▸ Work instruction
Please give back word for word the lines below, from the first one through the one with "(fun x => k))".

(Saved entries)
________________________________________
(** ** Computations: state, exceptions, and the fuel of the recursion *)

Inductive outcome (A : Type) : Type :=
  | Ret (a : A)
  | Raise (e : exn)
  | OutOfFuel.
Arguments Ret {A} a.
Arguments Raise {A} e.
Arguments OutOfFuel {A}.

Definition M (A : Type) : Type := world -> outcome A * world.

Definition ret {A} (a : A) : M A := fun w => (Ret a, w).

Definition bind {A B} (c : M A) (k : A -> M B) : M B := fun w =>
  match c w with
  | (Ret a, w') => k a w'
  | (Raise e, w') => (Raise e, w')
  | (OutOfFuel, w') => (OutOfFuel, w')
  end.

Notation "'let!' x ':=' c 'in' k" := (bind c (fun x => k))
  (at level 10, x name, c at level 100, k at level 200).
Notation "c '>>>' k" := (bind c (fun _ => k))
  (at level 100, k at level 200, right associativity).

(** [try: body finally: fin] *)
Definition try_finally {A} (body : M A) (fin : M unit) : M A := fun w =>
  match body w with
  | (OutOfFuel, w1) => (OutOfFuel, w1)
  | (r, w1) =>
      match fin w1 with
      | (Ret _, w2) => (r, w2)
      | (Raise e, w2) => (Raise e, w2)
      | (OutOfFuel, w2) => (OutOfFuel, w2)
      end
  end.

(** [try: body except: handler], a bare except clause that does not
    re-raise. *)
Definition try_except (body : M unit) (handler : M unit) : M unit := fun w =>
  match body w with
  | (Raise _, w1) => handler w1
  | other => other
  end.

(** [for x in xs: body(x)] *)
Fixpoint for_each {A} (xs : list A) (body : A -> M unit) : M unit :=
  match xs with
  | [] => ret tt
  | x :: xs' => body x >>> for_each xs' body
  end.

(** ** System calls *)

Definition fault_now (w : world) : bool := existsb (Nat.eqb (clock w)) (faults w).

Definition tick (s : site) : M unit := fun w =>
  let w' := set_clock (S (clock w)) w in
  if fault_now w then (Raise (OSError s), w') else (Ret tt, w').

(** [tempfile.mkstemp()]: a new empty scratch file under a name not in
    use. The descriptor and the name are the same key of [tmps]. *)
Definition tempfile_mkstemp : M nat :=
  tick AtMkstemp >>>
  fun w => let t := fresh (dom (tmps w)) in
           (Ret t, set_tmps (<[t := EmptyString]> (tmps w)) w).

(** [os.fdopen(tmpfd, 'w')] *)
Definition os_fdopen (tmpfd : nat) : M nat := tick AtFdopen >>> ret tmpfd.

(** [open(filename)]: the file object iterates over the lines of the
    content. *)
Definition open (filename : path) : M (list string) :=
  tick AtOpen >>>
  fun w => match fs w !! filename with
           | Some (File c) => (Ret (Str.readlines c), w)
           | _ => (Raise (OSError AtOpen), w)
           end.

(** [dst.write(line)] *)
Definition write (dst : nat) (line : string) : M unit :=
  tick AtWrite >>>
  fun w => (Ret tt, set_tmps (alter (fun c => c +:+ line) dst (tmps w)) w).

(** [src.close()] and [dst.close()] *)
Definition close (s : site) : M unit := tick s.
________________________________________
▸ Written answer
(** ** Computations: state, exceptions, and the fuel of the recursion *)

Inductive outcome (A : Type) : Type :=
  | Ret (a : A)
  | Raise (e : exn)
  | OutOfFuel.
Arguments Ret {A} a.
Arguments Raise {A} e.
Arguments OutOfFuel {A}.

Definition M (A : Type) : Type := world -> outcome A * world.

Definition ret {A} (a : A) : M A := fun w => (Ret a, w).

Definition bind {A B} (c : M A) (k : A -> M B) : M B := fun w =>
  match c w with
  | (Ret a, w') => k a w'
  | (Raise e, w') => (Raise e, w')
  | (OutOfFuel, w') => (OutOfFuel, w')
  end.

Notation "'let!' x ':=' c 'in' k" := (bind c (fun x => k))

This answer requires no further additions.